Here’s How You Can Spot a Brain Aneurysm Before It’s Too Late
Lisa Colagrossi, a mother of two and a respected network news journalist in New York City, was experiencing the worst headache of her life.
“She said it felt like her head was going to explode,” recalls her husband, Todd Crawford. Along with her awful headache, Colagrossi had a stiff neck, a tingling sensation in her face, and sensitivity to light.
“The headache would last a couple of hours, and then it would subside for a day or two,” Crawford says. “We talked about her getting it checked out, but she didn’t feel like she had time, so we dismissed it.”
That decision, tragically, would prove fatal. In March 2015—three weeks after her headaches first began—Colagrossi suffered a ruptured aneurysm. “One thing that has haunted me more than anything else is, how could we not have known?” Crawford says. “The more I looked into aneurysms, the more I found that there’s no one out there talking about them, and there’s very little public education about the warning signs.”
To help fill that gap in public awareness and education, Crawford started The Lisa Colagrossi Foundation (TLCF).
In September, TLCF released a survey that found 90 percent of Americans aren’t sure just what a brain aneurysm is. Also, no one included in the survey could correctly identify all the signs and symptoms of an aneurysm.
That’s why it’s important to learn the facts, so you can spot one quickly if trouble is brewing. Read on to discover everything you need to know about brain aneurysms.
What is a brain aneurysm?
A brain aneurysm is a weakness in the wall of one of your brain’s blood vessels, explains Howard Riina, M.D., a neurosurgeon with New York University’s Langone Medical Center.
As blood courses through your brain, that weakness allows the wall of the vessel to push outward, forming a bulge.
Like an over-inflated balloon, that bulge can rupture, which allows blood to leak out into the surrounding brain tissue, Dr. Riina says.
“Until a rupture or leak occurs, many people are walking around with an aneurysm and don’t know it,” he explains. “Some data we have suggest 6 to 9 percent of the population have one.” But many aneurysms don’t rupture, and so a lot of us never realise we have one, Dr. Riina says.
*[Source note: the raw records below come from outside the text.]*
(** * tex2utf: records, joins, brackets, the scope stack and the parser

    A shallow embedding of the [refactor] package of tex2utf
    (records.py, join.py, brackets.py, output.py, stack.py, math_ops.py,
    commands.py, parser.py) and the properties of its layout engine.

    Python values are modelled as follows.
    - [str] is a list of Unicode code points ([pystr]); [len], slicing,
      [ljust], [split], [join], [strip] follow the Python semantics.
    - [int] is [Z]; a repeat count or a [range] bound that is negative
      gives the empty string or the empty range ([Z.to_nat]).
    - a record string ["h,l,b,sp,content"] is the Rocq record [record]
      with its four integer fields and its content; [encode] gives the
      string back where the program looks at it.
    - an exception is the [Raise] outcome of the monad [M]. *)

From Stdlib Require Import ZArith Lia Ascii String Decimal DecimalString DecimalZ DecimalPos.
From stdpp Require Import base list gmap.

Local Open Scope Z_scope.

(** ** Python strings and lists *)

Abbreviation char := N (only parsing).
Abbreviation pystr := (list N) (only parsing).

Definition py (s : string) : pystr :=
  (fun a => N_of_ascii a) <$> list_ascii_of_string s.

Definition SP : char := 32%N.
Definition NL : char := 10%N.
Definition COMMA : char := 44%N.
Definition BACKSLASH : char := 92%N.

(** Glyphs outside ASCII used by the layout engine. *)
Definition DASH : char := 9472%N.          (* U+2500 ─ *)
Definition LANGLE : char := 10216%N.       (* U+27E8 ⟨ *)
Definition RANGLE : char := 10217%N.       (* U+27E9 ⟩ *)
Definition BIGSOL : char := 10744%N.       (* U+29F8 ⧸ *)
Definition BIGREVSOL : char := 10745%N.    (* U+29F9 ⧹ *)
Definition VBAR : char := 9474%N.          (* U+2502 │ *)

Definition len {A} (l : list A) : Z := Z.of_nat (length l).

(** [c * n] for a one-character string [c]. *)
Definition rep (c : char) (n : Z) : pystr := replicate (Z.to_nat n) c.
Definition spaces (n : Z) : pystr := rep SP n.

(** [s.ljust(w)] *)
Definition ljust (w : Z) (s : pystr) : pystr := s ++ spaces (w - len s).

(** The start position of a slice bound [k] in a sequence of length [n]. *)
Definition clamp (n k : Z) : nat :=
  Z.to_nat (if k <? 0 then Z.max 0 (n + k) else Z.min k n).

(** [l[:k]] and [l[k:]] *)
Definition slice_to {A} (k : Z) (l : list A) : list A := take (clamp (len l) k) l.
Definition slice_from {A} (k : Z) (l : list A) : list A := drop (clamp (len l) k) l.

(** [s.split(c)] for a one-character separator. *)
Fixpoint split_on (c : char) (s : pystr) : list pystr :=
  match s with
  | [] => [[]]
  | x :: r =>
      if N.eqb x c then [] :: split_on c r
      else match split_on c r with
           | l :: ls => (x :: l) :: ls
           | [] => [[x]]
           end
  end.

(** [c.join(ls)] for a one-character separator. *)
Fixpoint join_with (c : char) (ls : list pystr) : pystr :=
  match ls with
  | [] => []
  | [l] => l
  | l :: r => l ++ c :: join_with c r
  end.

(** [s.count(c)] *)
Definition count_char (c : char) (s : pystr) : Z :=
  len (filter (fun x => x = c) s).

(** [c in s] for a one-character [c]. *)
Definition has_char (c : char) (s : pystr) : bool := bool_decide (c ∈ s).

(** [str.isspace] on one code point, which is also what [\s] matches. *)
Definition is_space (c : char) : bool :=
  ((9 <=? c) && (c <=? 13) || (28 <=? c) && (c <=? 32) || (c =? 133)
   || (c =? 160) || (c =? 5760) || (8192 <=? c) && (c <=? 8202)
   || (c =? 8232) || (c =? 8233) || (c =? 8239) || (c =? 8287)
   || (c =? 12288))%N.

Fixpoint lstrip (s : pystr) : pystr :=
  match s with
  | x :: r => if is_space x then lstrip r else s
  | [] => []
  end.

Definition rstrip (s : pystr) : pystr := reverse (lstrip (reverse s)).
Definition strip (s : pystr) : pystr := lstrip (rstrip s).

Fixpoint startswith (p s : pystr) : bool :=
  match p, s with
  | [], _ => true
  | a :: p', b :: s' => N.eqb a b && startswith p' s'
  | _ :: _, [] => false
  end.

Definition endswith (p s : pystr) : bool := startswith (reverse p) (reverse s).

(** [p in s] for strings: [p] occurs as a substring of [s]. *)
Fixpoint substr_in (p s : pystr) : bool :=
  startswith p s || match s with [] => false | _ :: r => substr_in p r end.

(** ** Outcomes *)

Inductive exn := IndexError | ValueError | ReError | NameError.

Inductive M (A : Type) : Type :=
| Ok (a : A)
| Raise (e : exn)
| Unmodelled       (* the run reached code outside of this embedding *)
| OutOfFuel.
Arguments Ok {A} a.
Arguments Raise {A} e.
Arguments Unmodelled {A}.
Arguments OutOfFuel {A}.

#[global] Instance M_ret : MRet M := fun A a => Ok a.
#[global] Instance M_bind : MBind M := fun A B k m =>
  match m with
  | Ok a => k a
  | Raise e => Raise e
  | Unmodelled => Unmodelled
  | OutOfFuel => OutOfFuel
  end.

(** [l[i]]: a negative index counts from the end, an index out of range
    raises [IndexError]. *)
Definition py_pos {A} (l : list A) (i : Z) : option nat :=
  if i <? 0 then (if 0 <=? len l + i then Some (Z.to_nat (len l + i)) else None)
  else if i <? len l then Some (Z.to_nat i) else None.

Definition py_get {A} (l : list A) (i : Z) : M A :=
  match py_pos l i with
  | Some n => match l !! n with Some x => Ok x | None => Raise IndexError end
  | None => Raise IndexError
  end.

(** [l[i] = x] *)
Definition py_set {A} (l : list A) (i : Z) (x : A) : M (list A) :=
  match py_pos l i with
  | Some n => Ok (<[n := x]> l)
  | None => Raise IndexError
  end.

(** [l.pop()] *)
Definition py_pop {A} (l : list A) : M (list A) :=
  match l with
  | [] => Raise IndexError
  | _ => Ok (take (length l - 1)%nat l)
  end.

(** [range(n)] and [range(a, b)] *)
Definition range (n : Z) : list Z := Z.of_nat <$> seq 0 (Z.to_nat n).
Definition range2 (a b : Z) : list Z := (fun i => a + Z.of_nat i) <$> seq 0 (Z.to_nat (b - a)).

(** ** Records (records.py) *)

Record record := mkrec {
  rh : Z;       (* height: number of lines, 0 or 1 for single-line text *)
  rl : Z;       (* length: width in characters *)
  rb : Z;       (* baseline *)
  rsp : Z;      (* count of expandable spaces *)
  rs : pystr    (* content, lines separated by a newline *)
}.

Definition empty : record := mkrec 0 0 0 0 [].

Definition string2record (s : pystr) (no_expand : bool) : record :=
  if no_expand then mkrec 1 (len s) 0 0 s
  else mkrec 0 (len s) 0 (count_char SP s) s.

(** [re.match(r"^\d+,(\d+)", rec)]: a field with a minus sign does not match. *)
Definition get_length (rec : record) : Z :=
  if (0 <=? rh rec) && (0 <=? rl rec) then rl rec else 0.

Definition get_height (rec : record) : Z :=
  let h := if 0 <=? rh rec then rh rec else 0 in
  if 0 <? h then h else 1.

Definition setbaseline (rec : record) (new_b : Z) : record :=
  if (0 <=? rh rec) && (0 <=? rl rec) && (0 <=? rb rec)
  then mkrec (rh rec) (rl rec) new_b (rsp rec) (rs rec)
  else rec.

Definition record_forcelength (rec : record) (new_len : Z) : record :=
  if (0 <=? rh rec) && (0 <=? rl rec)
  then mkrec (rh rec) new_len (rb rec) (rsp rec) (rs rec)
  else rec.

Definition is_empty_str (s : pystr) : bool := match s with [] => true | _ => false end.

(** [while len(lines) < h: lines.append("")] *)
Definition pad_lines (h : Z) (lines : list pystr) : list pystr :=
  lines ++ replicate (Z.to_nat (h - len lines)) [].

Definition cut (length : Z) (rec : record) : record * record :=
  let h := rh rec in
  let l := rl rec in
  let b := rb rec in
  let s := rs rec in
  let l2 := l - length in
  if l2 <? 0 then (rec, empty)
  else if negb (h =? 0) then
    let lines :=
      pad_lines h (if is_empty_str s then replicate (Z.to_nat h) [] else split_on NL s) in
    let st1 := join_with NL (slice_to length <$> lines) in
    let st2 := join_with NL (slice_from length <$> lines) in
    (mkrec h length b 0 st1, mkrec h l2 b 0 st2)
  else
    (mkrec h length b 0 (slice_to length s), mkrec h l2 b 0 (slice_from length s)).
Even if an MRI or other imaging scan stumbles onto an aneurysm, doctors don’t even recommend treatment unless it is above a certain size, or if you have a family history of ruptured aneurysms, he says.
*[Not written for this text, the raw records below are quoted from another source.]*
Lemma file_drive_throw u up :
  (forall s fl tk, In s (Upload.servers u) -> exists t, uploadBlob s fl tk = Throw t) ->
  Upload.drive (fst (Upload.upload_file u up)) = Upload.drive u.
Proof.
  intros Hall. unfold Upload.upload_file.
  destruct (Upload.status u !! Upload.id up); simpl; [|reflexivity].
  destruct (Upload.wire_file _ _) as [fl|t]; simpl; [|reflexivity].
  destruct (createUploadAuth _ _ _) as [tk|t]; simpl; [|reflexivity].
  rewrite servers_drive_throw; [reflexivity|].
  intros s Hs. apply Hall. exact Hs.
Qed.

Lemma files_drive_throw ups u :
  (forall s fl tk, In s (Upload.servers u) -> exists t, uploadBlob s fl tk = Throw t) ->
  Upload.drive (fst (Upload.upload_files ups u)) = Upload.drive u.
Proof.
  unfold Upload.upload_files. revert u.
  induction ups as [|up ups IH]; intros u Hall; simpl; [reflexivity|].
  pose proof (file_drive_throw u up Hall) as Hd.
  destruct (file_frame u up) as [F1 _].
  destruct (Upload.upload_file u up) as [u1 [[]|t]]; simpl in *; [|exact Hd].
  rewrite IH; [exact Hd|]. rewrite F1. exact Hall.
Qed.

Lemma drive_save_unmodified (now : Z) (dr : Upload.AnyDrive) :
  drive_modified dr = false -> Upload.drive_save now dr = (dr, Return None).
Proof.
  destruct dr as [d|d]; simpl; intros Hm.
  - unfold Drive.save. rewrite Hm. reflexivity.
  - unfold EncryptedDrive.save. rewrite Hm. reflexivity.
Qed.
What happens during an aneurysm rupture?
It’s not like blood is just squirting out, Dr. Riina says. “That might happen for a few seconds, but usually a little platelet plug forms almost immediately.” Some patients, like Colagrossi, may suffer very small leaks in the days or weeks leading up to a major rupture. But even small amounts of blood are “very irritating” to your brain, Dr. Riina says.
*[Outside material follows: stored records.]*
(** * Detection engine of LogAnalyzer (EventDetector.cpp)

    Shallow embedding of the data model of [LogEntry.h] and of the four
    detection entry points of [EventDetector]:
    - [detectMultipleFailedLogins]
    - [detectLoginsOutsideBusinessHours]
    - [detectMultipleIPAddresses]
    - [detectAll]

    Modelling choices:
    - a [std::chrono::system_clock::time_point] is its tick count, a [Z];
      libstdc++ counts nanoseconds, so one minute is [ticks_per_minute] ticks;
    - [std::map<std::string, std::vector<LogEntry>>] is an association list
      kept in ascending key order (the iteration order of [std::map]);
    - [std::set<std::string>] is a strictly ascending list of strings;
    - [std::sort] is a parameter [sort_by_timestamp] of the detectors; the
      proofs assume only its contract (a permutation, ascending timestamps),
      because [std::sort] is not stable;
    - [getHourOfDay] goes through [std::localtime], which depends on the time
      zone of the machine: it is a parameter of the detectors as well;
    - the [for] loops over indices are kept as index loops; the outer one
      runs on fuel [size()], which is enough (lemmas [failed_scan_fuel] and
      [ip_scan_fuel]). *)

From Stdlib Require Import ZArith String List Permutation Sorted Lia.
From Stdlib Require Import Mergesort Orders DecimalString DecimalZ Ascii.
Import ListNotations.
Open Scope Z_scope.

(** ** Data model (LogEntry.h) *)

Inductive LoginStatus : Type :=
| SUCCESS
| FAILED
| UNKNOWN.

Definition LoginStatus_eqb (a b : LoginStatus) : bool :=
  match a, b with
  | SUCCESS, SUCCESS | FAILED, FAILED | UNKNOWN, UNKNOWN => true
  | _, _ => false
  end.

Record LogEntry : Type := mkLogEntry {
  timestamp : Z;
  username : string;
  ip_address : string;
  status : LoginStatus
}.

Inductive SuspiciousEventType : Type :=
| MULTIPLE_FAILED_LOGINS
| LOGIN_OUTSIDE_BUSINESS_HOURS
| MULTIPLE_IP_ADDRESSES.

Module SuspiciousEvent.

Record SuspiciousEvent : Type := mkSuspiciousEvent {
  type : SuspiciousEventType;
  username : string;
  ip_addresses : list string;
  first_occurrence : Z;
  last_occurrence : Z;
  event_count : Z;
  description : string
}.

End SuspiciousEvent.

Abbreviation SuspiciousEvent := SuspiciousEvent.SuspiciousEvent.

(** The members of [class EventDetector] (its configuration). *)
Record EventDetector : Type := mkEventDetector {
  failed_login_threshold_ : Z;
  time_window_minutes_ : Z;
  business_hour_start_ : Z;
  business_hour_end_ : Z
}.

(** [EventDetector::EventDetector()]: the default configuration. *)
Definition default_detector : EventDetector :=
  mkEventDetector 5 10 8 18.

(** [std::to_string] on an [int]. *)
Definition to_string (z : Z) : string := NilZero.string_of_int (Z.to_int z).

(** ** Time (std::chrono) *)

(** Ticks of [system_clock] (nanoseconds) in one [std::chrono::minutes]. *)
Definition ticks_per_minute : Z := 60 * 1000000000.

(** [EventDetector::isWithinTimeWindow]: [duration_cast<minutes>] truncates
    toward zero, which is [Z.quot]. *)
Definition isWithinTimeWindow (d : EventDetector) (time1 time2 : Z) : bool :=
  let duration := if time2 <? time1 then time1 - time2 else time2 - time1 in
  let minutes := Z.quot duration ticks_per_minute in
  minutes <=? time_window_minutes_ d.

(** ** Containers *)

(** [m[k].push_back(e)] on a [std::map<std::string, std::vector<LogEntry>>]:
    [operator[]] inserts an empty vector at the key's ordered position when
    the key is absent. *)
Fixpoint map_push (k : string) (e : LogEntry)
    (m : list (string * list LogEntry)) : list (string * list LogEntry) :=
  match m with
  | [] => [(k, [e])]
  | (k', v) :: m' =>
      match String.compare k k' with
      | Eq => (k', v ++ [e]) :: m'
      | Lt => (k, [e]) :: m
      | Gt => (k', v) :: map_push k e m'
      end
  end.

(** Step 1 of both clustering detectors: the records of status [s], grouped
    by username, in input order inside each group. *)
Definition group_by_username (s : LoginStatus) (entries : list LogEntry)
    : list (string * list LogEntry) :=
  fold_left
    (fun m entry =>
       if LoginStatus_eqb (status entry) s
       then map_push (username entry) entry m
       else m)
    entries [].

(** [std::set<std::string>::insert]. *)
Fixpoint set_insert (x : string) (s : list string) : list string :=
  match s with
  | [] => [x]
  | y :: s' =>
      match String.compare x y with
      | Lt => x :: s
      | Eq => s
      | Gt => y :: set_insert x s'
      end
  end.

(** ** Detectors *)

Section Detectors.

(** [std::sort] with the comparator [a.timestamp < b.timestamp]. *)
Variable sort_by_timestamp : list LogEntry -> list LogEntry.

(** [EventDetector::getHourOfDay]: [std::localtime(...)->tm_hour]. *)
Variable getHourOfDay : Z -> Z.

Variable d : EventDetector.

(** *** detectMultipleFailedLogins *)

(** The inner loop [for (j = i + 1; ...)]: [rest] is the suffix of the
    sorted vector starting at index [j]. Returns [(count, window_end_idx)]. *)
Fixpoint count_within_window (window_start : LogEntry) (rest : list LogEntry)
    (j : nat) (count : Z) (window_end_idx : nat) : Z * nat :=
  match rest with
  | [] => (count, window_end_idx)
  | e :: rest' =>
      if isWithinTimeWindow d (timestamp window_start) (timestamp e)
      then count_within_window window_start rest' (S j) (count + 1) j
      else (count, window_end_idx)
  end.

Definition failed_event (user : string) (window_start window_end : LogEntry)
    (count : Z) : SuspiciousEvent :=
  {| SuspiciousEvent.type := MULTIPLE_FAILED_LOGINS;
     SuspiciousEvent.username := user;
     SuspiciousEvent.ip_addresses := [ip_address window_start];
     SuspiciousEvent.first_occurrence := timestamp window_start;
     SuspiciousEvent.last_occurrence := timestamp window_end;
     SuspiciousEvent.event_count := count;
     SuspiciousEvent.description :=
       ("User '" ++ user ++ "' had " ++ to_string count ++
        " failed login attempts within " ++
        to_string (time_window_minutes_ d) ++ " minutes")%string |}.

(** The outer loop [for (i = 0; i < size(); ++i)] over the sorted failed
    logins [v] of one user; on a report, [i = window_end_idx] then [++i]. *)
Fixpoint failed_scan (user : string) (v : list LogEntry) (fuel i : nat)
    : list SuspiciousEvent :=
  match fuel with
  | O => []
  | S fuel' =>
      match nth_error v i with
      | None => []
      | Some window_start =>
          let '(count, window_end_idx) :=
            count_within_window window_start (skipn (S i) v) (S i) 1 i in
          if failed_login_threshold_ d <=? count then
            let window_end := nth window_end_idx v window_start in
            failed_event user window_start window_end count
              :: failed_scan user v fuel' (S window_end_idx)
          else failed_scan user v fuel' (S i)
      end
  end.

Definition failed_logins_of_user (user : string) (v : list LogEntry)
    : list SuspiciousEvent :=
  let user_failed_logins := sort_by_timestamp v in
  failed_scan user user_failed_logins (length user_failed_logins) 0.

Definition detectMultipleFailedLogins (entries : list LogEntry)
    : list SuspiciousEvent :=
  flat_map (fun p => failed_logins_of_user (fst p) (snd p))
    (group_by_username FAILED entries).

(** *** detectLoginsOutsideBusinessHours *)

Definition outside_hours_event (entry : LogEntry) (hour : Z) : SuspiciousEvent :=
  {| SuspiciousEvent.type := LOGIN_OUTSIDE_BUSINESS_HOURS;
     SuspiciousEvent.username := username entry;
     SuspiciousEvent.ip_addresses := [ip_address entry];
     SuspiciousEvent.first_occurrence := timestamp entry;
     SuspiciousEvent.last_occurrence := timestamp entry;
     SuspiciousEvent.event_count := 1;
     SuspiciousEvent.description :=
       ("User '" ++ username entry ++ "' logged in at hour " ++
        to_string hour ++ " (outside business hours: " ++
        to_string (business_hour_start_ d) ++ ":00-" ++
        to_string (business_hour_end_ d) ++ ":00)")%string |}.

Definition detectLoginsOutsideBusinessHours (entries : list LogEntry)
    : list SuspiciousEvent :=
  flat_map
    (fun entry =>
       if negb (LoginStatus_eqb (status entry) SUCCESS) then []
       else
         let hour := getHourOfDay (timestamp entry) in
         let outside_hours :=
           (hour <? business_hour_start_ d) || (business_hour_end_ d <=? hour) in
         if outside_hours then [outside_hours_event entry hour] else [])
    entries.

(** *** detectMultipleIPAddresses *)

(** The inner loop of [detectMultipleIPAddresses]; returns
    [(ip_addresses, window_end_idx)]. *)
Fixpoint collect_ips_within_window (window_start : LogEntry)
    (rest : list LogEntry) (j : nat) (ip_addresses : list string)
    (window_end_idx : nat) : list string * nat :=
  match rest with
  | [] => (ip_addresses, window_end_idx)
  | e :: rest' =>
      if isWithinTimeWindow d (timestamp window_start) (timestamp e)
      then collect_ips_within_window window_start rest' (S j)
             (set_insert (ip_address e) ip_addresses) j
      else (ip_addresses, window_end_idx)
  end.

Definition ip_event (user : string) (window_start window_end : LogEntry)
    (ip_addresses : list string) : SuspiciousEvent :=
  {| SuspiciousEvent.type := MULTIPLE_IP_ADDRESSES;
     SuspiciousEvent.username := user;
     (* constructed with [""], then cleared and refilled from the set *)
     SuspiciousEvent.ip_addresses := ip_addresses;
     SuspiciousEvent.first_occurrence := timestamp window_start;
     SuspiciousEvent.last_occurrence := timestamp window_end;
     SuspiciousEvent.event_count := Z.of_nat (length ip_addresses);
     SuspiciousEvent.description :=
       ("User '" ++ user ++ "' logged in from " ++
        to_string (Z.of_nat (length ip_addresses)) ++
        " different IP addresses within " ++
        to_string (time_window_minutes_ d) ++ " minutes")%string |}.

Fixpoint ip_scan (user : string) (v : list LogEntry) (fuel i : nat)
    : list SuspiciousEvent :=
  match fuel with
  | O => []
  | S fuel' =>
      match nth_error v i with
      | None => []
      | Some window_start =>
          let '(ip_addresses, window_end_idx) :=
            collect_ips_within_window window_start (skipn (S i) v) (S i)
              (set_insert (ip_address window_start) []) i in
          if (2 <=? length ip_addresses)%nat then
            let window_end := nth window_end_idx v window_start in
            ip_event user window_start window_end ip_addresses
              :: ip_scan user v fuel' (S window_end_idx)
          else ip_scan user v fuel' (S i)
      end
  end.

Definition ip_logins_of_user (user : string) (v : list LogEntry)
    : list SuspiciousEvent :=
  let user_logins := sort_by_timestamp v in
  ip_scan user user_logins (length user_logins) 0.

Definition detectMultipleIPAddresses (entries : list LogEntry)
    : list SuspiciousEvent :=
  flat_map (fun p => ip_logins_of_user (fst p) (snd p))
    (group_by_username SUCCESS entries).

(** *** detectAll *)

Definition detectAll (entries : list LogEntry) : list SuspiciousEvent :=
  let failed_logins := detectMultipleFailedLogins entries in
  let outside_hours := detectLoginsOutsideBusinessHours entries in
  let multiple_ips := detectMultipleIPAddresses entries in
  failed_logins ++ outside_hours ++ multiple_ips.

End Detectors.

(** ** Reading back the containers and the windows *)

(** [m[k]] without insertion: the vector stored at [k], empty if none. *)
Fixpoint map_find (k : string) (m : list (string * list LogEntry))
    : list LogEntry :=
  match m with
  | [] => []
  | (k', v) :: m' => if String.eqb k k' then v else map_find k m'
  end.

Definition keys_sorted (m : list (string * list LogEntry)) : Prop :=
  StronglySorted (fun a b => String.compare a b = Lt) (map fst m).

(** The records of [rest] that the inner loops accept before their [break]. *)
Fixpoint take_within (d : EventDetector) (window_start : LogEntry)
    (rest : list LogEntry) : list LogEntry :=
  match rest with
  | [] => []
  | e :: rest' =>
      if isWithinTimeWindow d (timestamp window_start) (timestamp e)
      then e :: take_within d window_start rest'
      else []
  end.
The leaked blood increases the pressure inside your cranium. Also, leaks or ruptures divert blood from brain regions and tissues that require a steady supply. Both the pressure and the lack of sufficient blood caused by a ruptured aneurysm can lead quickly to unconsciousness and death. Dr. Riina says 30 to 50 percent of sufferers will die as soon as an aneurysm ruptures.
What are signs and symptoms of an aneurysm rupture?
- The most common symptom is the worst headache of your life. “People describe it as like being struck by a bolt of lightning,” Dr. Riina says.
- That headache could be accompanied by the neck stiffness, face tingling, and light sensitivity Colagrossi experienced. Some people also report hearing a gunshot or boom when their rupture occurs.
- Seizures, a feeling of weakness in the limbs, blurry or double vision, and extreme tiredness are all associated symptoms.
- But a sudden, excruciating headache is really the hallmark of a rupture, Dr. Riina says. (The other symptoms he mentions accompany or come after that headache.)
- “The headache could be anywhere or all over, but patients usually describe it as being focused behind the eyes,” he adds.
What can you do about an aneurysm?
If you or someone you know is suffering from the kind of symptoms above, go to an emergency room immediately, Dr. Riina says. There are several different procedures doctors can perform to relieve the pressure caused by your ruptured aneurysm, but you’re not out of the woods yet, he says.
Your brain is a sensitive organ. Even if a person initially survives and receives treatment, about a third of patients die, and another third have some kind of lasting impairment.
But the last third return to their normal level of functioning, Dr. Riina says.
Crawford says the foundation he started in his wife’s memory is committed to improving those numbers.
“If someone had been doing the work we’re doing now to raise public awareness, Lisa and millions of others would still be alive,” he says.